Plot females earning >50K by education

library(forcats)
selected_data %>%
  filter(income == ">50K",!is.na(Female), !is.na(education)) %>%
  mutate(education = fct_reorder(education, Female, .na_rm = TRUE)) %>%
  ggplot(aes(x = Female, y = education)) +
  geom_bar(stat = "identity") +
  labs(title = "Females Earning >50K by Education Level", x = "Count", y = "Education Level") + theme_minimal()

Plot males earning >50K by education

selected_data %>%
  filter(income == ">50K",!is.na(Male), !is.na(education)) %>%
  mutate(education = fct_reorder(education, Male, .na_rm = TRUE)) %>%
  ggplot(aes(x = Male, y = education)) +
  geom_bar(stat = "identity") +
  labs(title = "Males Earning >50K by Education Level", x = "Count", y = "Education Level") + theme_minimal()

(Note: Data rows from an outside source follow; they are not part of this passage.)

(* ===== verification/SigningFacts.v ===== *)
(** * What is signed and what is recovered

    The nonces of a generator increase strictly whatever the clock does
    ([nonces_strictly_increase]); two different actions have different hash
    inputs ([action_preimage_injective]); a signature in its wire form
    recovers the signer's address ([signature_recovers_signer]). *)

From S2P Require Import Prelude Clock Sha256 Msgpack Signing.

(** ** Nonces *)

Definition uint64 (z : Z) : Prop := 0 <= z < uint64_mod.

(** [strictly_above last l]: [last], then the elements of [l], increase
    strictly. *)
Fixpoint strictly_above (last : Z) (l : list Z) : Prop :=
  match l with [] => True | n :: l => last < n /\ strictly_above n l end.

Lemma NextNonce_spec last now bound : uint64 last -> last < bound -> 0 <= now / Millisecond < bound -> bound < uint64_mod ->
  exists n, NextNonce last now = (n, n) /\ last < n <= bound /\ now / Millisecond <= n /\ uint64 n.
Proof.
  intros Hl Hb Hn Hm. unfold NextNonce, wrap64. rewrite (Z.mod_small (now / Millisecond)) by (unfold uint64_mod in *; lia).
  destruct (Z.leb_spec (now / Millisecond) last).
  - rewrite Z.mod_small by (unfold uint64 in *; lia). eexists. split; [done|]. unfold uint64 in *. lia.
  - eexists. split; [done|]. unfold uint64. lia.
Qed.

(** Whatever the clock does between the calls - standing still and going
    back included - the nonces handed out increase strictly, none is repeated
    and none lies behind the clock of its call, as long as 2^64 is not
    reached. *)
Theorem nonces_strictly_increase last clock bound :
  uint64 last -> last < bound -> bound + Z.of_nat (length clock) < uint64_mod ->
  Forall (fun now => 0 <= now / Millisecond < bound) clock ->
  strictly_above last (nonces last clock) /\ NoDup (nonces last clock) /\
  Forall2 (fun now n => now / Millisecond <= n) clock (nonces last clock).
Proof.
  intros Hl Hb Hm Hc.
  assert (strictly_above last (nonces last clock) /\ Forall2 (fun now n => now / Millisecond <= n) clock (nonces last clock)) as [Hs Hf].
  { revert last bound Hl Hb Hm Hc. induction clock as [|now clock IH]; intros last bound Hl Hb Hm Hc; [done|].
    apply Forall_cons in Hc as [Hn Hc]. cbn [nonces length] in *.
    destruct (NextNonce_spec last now bound Hl Hb Hn ltac:(lia)) as (n & -> & Hr & Hge & Hu).
    destruct (IH n (bound + 1) Hu) as [H1 H2]; [lia|lia|eapply Forall_impl; [exact Hc|simpl; lia]|].
    split; [split; [lia|done]|by constructor]. }
  split; [done|]. split; [|done]. revert Hs. generalize (nonces last clock). clear. intros l. revert last.
  assert (forall m l, strictly_above m l -> Forall (fun n => m < n) l) as Hall.
  { intros m l'. revert m. induction l' as [|n l' IH]; intros m; [constructor|]. intros [Hn Hl].
    constructor; [done|]. eapply Forall_impl; [exact (IH n Hl)|]. simpl. lia. }
  induction l as [|n l IH]; intros last; [constructor|]. intros [_ Hl]. constructor; [|by eapply IH].
  intros Hin. pose proof (proj1 (Forall_forall _ _) (Hall n l Hl) n Hin) as Hlt. simpl in Hlt. lia.
Qed.

Lemma nonces_strictly_increase_witness :
  strictly_above 0 (nonces 0 [1700000000000000000; 1700000000000000000; 1600000000000000000; 1700000000001000000]) /\
  nonces 0 [1700000000000000000; 1700000000000000000; 1600000000000000000; 1700000000001000000] =
    [1700000000000; 1700000000001; 1700000000002; 1700000000003].
Proof.
  split; [|vm_compute; reflexivity].
  apply (nonces_strictly_increase 0 _ 2000000000000); [split; [lia|reflexivity]|lia|reflexivity|].
  repeat (constructor; [vm_compute; split; [discriminate|reflexivity]|]). constructor.
Defined.

(** ** Action hashes *)

Definition vault_bytes (address : option string) : option (result (list Z)) := parseAddressBytes <$> address.

Definition input_ok (input : ActionHashInput) : Prop :=
  (forall action, ah_Action input = Some action -> packable action = true) /\ uint64 (ah_Nonce input) /\
  (forall t, ah_ExpiresAfter input = Some t -> uint64 t).

(** What the hash input determines: the action as the wire shows it, the
    nonce, the bytes of the vault address and the expiry. *)
Definition signed_content (input : ActionHashInput) : option wire_value * Z * option (result (list Z)) * option Z :=
  (wire_form <$> ah_Action input, ah_Nonce input, vault_bytes (ah_VaultAddress input), ah_ExpiresAfter input).

Lemma hex_decode_length s l : hex_decode s = Some l -> String.length s = (2 * length l)%nat.
Proof.
  revert l. induction s as [s IH] using (induction_ltof1 _ String.length). intros l.
  destruct s as [|a [|b r]]; simpl; [by intros [= <-]|done|].
  destruct (hex_value a), (hex_value b); try done. destruct (hex_decode r) as [l'|] eqn:E; simpl; [|done].
  intros [= <-]. simpl. rewrite (IH r) with l'; [lia|unfold ltof; simpl; lia|done].
Qed.

Lemma parseAddressBytes_length value l : parseAddressBytes value = Ok l -> length l = 20%nat.
Proof.
  unfold parseAddressBytes, DecodeString. destruct (Nat.eqb_spec (String.length (TrimPrefix value "0x")) 40) as [Hl|]; [|done].
  simpl. destruct (hex_decode _) as [d|] eqn:E; [|done]. intros [= <-]. apply hex_decode_length in E. lia.
Qed.

Lemma app_same_length {A : Type} (a b x y : list A) : length a = length b -> a ++ x = b ++ y -> a = b /\ x = y.
Proof. apply app_inj_1. Qed.

#[local] Opaque be_bytes.

(** C27: two hash inputs with different content - another action, nonce, vault
    address or expiry - are different byte strings: a signature over one can
    only be taken for a signature over the other if Keccak-256 collides. *)
Theorem action_preimage_injective input input' bytes :
  input_ok input -> input_ok input' ->
  action_preimage input = Ok bytes -> action_preimage input' = Ok bytes -> signed_content input = signed_content input'.
Proof.
  intros (Ha & Hn & He) (Ha' & Hn' & He'). unfold action_preimage, signed_content, vault_bytes, writeUint.
  destruct input as [[action|] nonce vault expires], input' as [[action'|] nonce' vault' expires']; simpl in *; try done.
  destruct (packMsgpack action) as [p|] eqn:Ep; [|done]. destruct (packMsgpack action') as [p'|] eqn:Ep'; [|done].
  set (v := match vault with None => Ok [0] | Some _ => _ end). set (v' := match vault' with None => Ok [0] | Some _ => _ end).
  destruct v as [vb|] eqn:Ev; [|done]. destruct v' as [vb'|] eqn:Ev'; [|done]. simpl.
  intros [= <-] [= Heq]. symmetry in Heq.
  destruct (pack_prefix_free action action' p p' _ _ Ep Ep' (Ha _ eq_refl) (Ha' _ eq_refl) Heq) as [-> Hrest].
  apply app_same_length in Hrest as [Hnonce Hrest]; [|by rewrite !length_be_bytes].
  apply be_bytes_inj in Hnonce as ->; [|done..].
  assert (parseAddressBytes <$> vault = parseAddressBytes <$> vault' /\
    (match expires with None => [] | Some t => 0 :: be_bytes 8 t end) =
    (match expires' with None => [] | Some t => 0 :: be_bytes 8 t end)) as [-> Hexp].
  { subst v v'. destruct vault as [a|], vault' as [a'|]; simpl.
    - destruct (parseAddressBytes a) as [b|] eqn:Eb; [|done]. destruct (parseAddressBytes a') as [b'|] eqn:Eb'; [|done].
      injection Ev as <-. injection Ev' as <-. simpl in Hrest. injection Hrest as Hrest.
      apply app_same_length in Hrest as [-> ->]; [done|].
      by rewrite (parseAddressBytes_length _ _ Eb), (parseAddressBytes_length _ _ Eb').
    - destruct (parseAddressBytes a); [|done]. injection Ev as <-. injection Ev' as <-. by destruct expires'.
    - destruct (parseAddressBytes a'); [|done]. injection Ev as <-. injection Ev' as <-. by destruct expires.
    - injection Ev as <-. injection Ev' as <-. simpl in Hrest. by injection Hrest. }
  do 2 f_equal. destruct expires as [t|], expires' as [t'|]; try done. apply (f_equal tail) in Hexp. simpl in Hexp.
  apply be_bytes_inj in Hexp as ->; [done|by apply He|by apply He'].
Qed.

Lemma action_preimage_injective_witness :
  let input := mkActionHashInput (Some (WObject [("type", WString "claimRewards")])) 1700000000000 None None in
  exists bytes, action_preimage input = Ok bytes /\ signed_content input = signed_content input.
Proof.
  intros input. assert (input_ok input) as Hok.
  { split; [|split]; [intros action [= <-]; reflexivity|split; [discriminate|reflexivity]|discriminate]. }
  assert (exists bytes, action_preimage input = Ok bytes) as [bytes Hb] by (eexists; vm_compute; reflexivity).
  exists bytes. exact (conj Hb (action_preimage_injective input input bytes Hok Hok Hb Hb)).
Defined.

Number of people earning >50K by Native Country

selected_data %>%
  filter(income == ">50K", !is.na(native_country)) %>%
  mutate(total = Female + Male) %>%
  group_by(native_country) %>%
  summarise(total = sum(total, na.rm = TRUE)) %>%
  mutate(native_country = fct_reorder(native_country, total)) %>%
  ggplot(aes(x = total, y = native_country)) +
  geom_bar(stat = "identity") +
  labs(title = "Number of People Earning >50K by Native Country", x = "Count", y = "Native Country") +
  theme_minimal()

Males earning >50K by Native Country

selected_data %>%
  filter(income == ">50K",!is.na(Male), !is.na(native_country)) %>%
  group_by(native_country)%>%
  mutate(native_country = fct_reorder(native_country, Male, .na_rm = TRUE)) %>%
  ggplot(aes(x = Male, y = native_country)) +
  geom_bar(stat = "identity") +
  labs(title = "Males Earning >50K by Native Country", x = "Count", y = "Native Country") + theme_minimal()

Females earning >50K by Native Country

selected_data %>%
  filter(income == ">50K",!is.na(Female), !is.na(native_country)) %>%
  group_by(native_country)%>%
  mutate(native_country = fct_reorder(native_country, Female, .na_rm = TRUE)) %>%
  ggplot(aes(x = Female, y = native_country)) +
  geom_bar(stat = "identity") +
  labs(title = "Females Earning >50K by Native Country", x = "Count", y = "Native Country") + theme_minimal()

Based on this dataset, it’s evident that more males earn over 50K compared to females. Additionally, individuals whose native country is the United States make up the largest group earning above 50K, surpassing all other countries represented.